Children under 12 are still not eligible for vaccines, although approval is expected as soon as late October. While young people have recently represented a growing share of Maine’s overall COVID cases, the number of children with serious illness requiring hospitalization remains relatively low.
As of Wednesday, there were two children under 8 hospitalized with COVID-19 in Maine, Maine Center for Disease Control and Prevention Director Dr. Nirav Shah said in a tweet Thursday. Since the start of the pandemic, at least 34 children have been hospitalized, including seven in the last 30 days.
At least nine children have been placed in intensive care units over the course of the pandemic, including at least one in the last 30 days, Shah said.
BANGOR AREA HARDEST HIT
Schools in several parts of the state are seeing large outbreaks – with a cluster of schools around the Bangor area recording among the highest case counts. An outbreak is defined as three or more epidemiologically linked, confirmed cases among different households reported over a 14-day period. An outbreak investigation is closed when there hasn’t been a new case associated with it for 14 days.
The top school outbreaks in the state as of Thursday, according to the Department of Education, are Hermon High School (40 cases), Brewer Community School (38), and Hermon Middle School and St. Brigid School, a private Catholic school in Portland, both with 31. Other schools with significant case counts include Oxford Hills (28), Sanford (23), Bangor (22), and Noble High School in North Berwick (18).
Kelli Deveaux, the Education Department’s director of communications, said the term “outbreaks” does not mean schools are unsafe, and in-person learning continues to be “the safest and most effective model for students.”
“While it sounds scary, (outbreak status) is a community health term,” Deveaux said in an email response to a question about whether Makin would require additional safety measures in schools.
“Nearly every school in Maine is implementing the proven health and safety prevention measures, such as universal masking, physical distancing whenever possible, and reinforcing hand hygiene and getting vaccinated, thereby ensuring that schools can remain safe, in fact, safer than the broader community.”
GETTING VACCINATED HELPS SCHOOLS
Deveaux added that the department encourages communities to help keep students in classrooms by getting vaccinated, wearing masks and making safe decisions about social gatherings.

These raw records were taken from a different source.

(** * A todo application: users, tasks and their service layer

    Shallow embedding of [app/models.py], [app/task_service.py],
    [app/user_service.py] and the handlers of [app/todo_app.py].  A
    database is a pair of tables, every service method runs inside one
    session scope, and a method either returns a value or raises.
    Timestamps are integers (microseconds since the epoch); the reading
    of [datetime.utcnow()] taken by a method is an argument [now] of
    its model. *)

From stdpp Require Import base decidable option list sorting strings pretty.
From Stdlib Require Import ZArith Lia.

Local Open Scope Z_scope.

Definition datetime := Z.

(** ** app/models.py *)

Module User.
Record t := mk {
  id : option Z;
  name : string;
  email : string;
  is_active : bool;
  created_at : datetime
}.

(** [User(name=..., email=...)]: [id] defaults to [None], [is_active]
    to [True] and [created_at] to [datetime.utcnow()]. *)
Definition new (now : datetime) (name email : string) : t :=
  {| id := None; name := name; email := email;
     is_active := true; created_at := now |}.

Definition set_id (v : option Z) (u : t) : t :=
  {| id := v; name := name u; email := email u;
     is_active := is_active u; created_at := created_at u |}.
End User.

Module Task.
Record t := mk {
  id : option Z;
  title : string;
  description : string;
  completed : bool;
  user_id : Z;
  created_at : datetime;
  updated_at : option datetime
}.

(** [Task(title=..., description=..., user_id=...)]: [id] defaults to
    [None], [completed] to [False], [created_at] to
    [datetime.utcnow()] and [updated_at] to [None]. *)
Definition new (now : datetime) (title description : string) (user_id : Z) : t :=
  {| id := None; title := title; description := description;
     completed := false; user_id := user_id;
     created_at := now; updated_at := None |}.
(** X9.  [total_calls] counts the calls that returned, not the tickets: a
    call of [get_with_retry] or [post_with_retry] whose response is neither
    429 nor a redirect adds one to [total_calls] of the throttler of that
    entry point; a call answered 429 takes a ticket as well and leaves
    [total_calls] as it was, since [update_metrics] runs only after the
    decorated function has returned. *)
Theorem total_calls_counts_returned_calls (fuel : nat) (url : string)
    (identity : option string) (identity_callable : option callable)
    (kwargs : Kwargs) (w : World) (i : string) (response : Response) :
  (11 <= fuel)%nat ->
  fst (resolve_identity identity identity_callable w) = Ok (Some i) ->
  ready EP_get_with_retry w ->
  ready EP_post_with_retry w ->
  (forall req, outcome (network w (requests_sent w) req) = inl response) ->
  status_code response <> 301%Z ->
  status_code response <> 302%Z ->
  counted EP_get_with_retry w (status_code response =? 429)%Z
    (get_with_retry fuel url identity identity_callable kwargs w) /\
  counted EP_post_with_retry w (status_code response =? 429)%Z
    (post_with_retry fuel url identity identity_callable kwargs w).
Proof.
  intros Hfuel Hres Hget Hpost Hnet H301 H302.
  destruct fuel as [|n]; [lia|]. split.
  - exact (decorate_counts EP_get_with_retry (S n) GET (get_with_retry n) url
             identity identity_callable kwargs w i response
             Hfuel Hres Hget Hnet H301 H302).
  - exact (decorate_counts EP_post_with_retry (S n) POST (post_with_retry n) url
             identity identity_callable kwargs w i response
             Hfuel Hres Hpost Hnet H301 H302).
Qed.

Lindsay Crete, Mills’ spokeswoman, added that Maine public schools with more than 100 employees soon will be required to have the workforce fully vaccinated or require any workers who remain unvaccinated to produce a negative COVID-19 test result on a weekly basis.
The Maine Department of Labor announced on Sept. 17 that the Biden administration’s forthcoming COVID-19 vaccination or test requirement for employers with 100 or more employees will apply to the public sector in Maine, including public schools.
Cases in Maine schools reached a high point in the late spring. At the end of April, the education department reported 968 cases over a 30-day period, or a case rate of 45 per 10,000 staff and students. That increased again slightly in early May, when the case rate hit 46 per 10,000, but still remained far below the case rate of 78 per 10,000 in the general population.
Staff Writer Deirdre Fleming contributed to this report.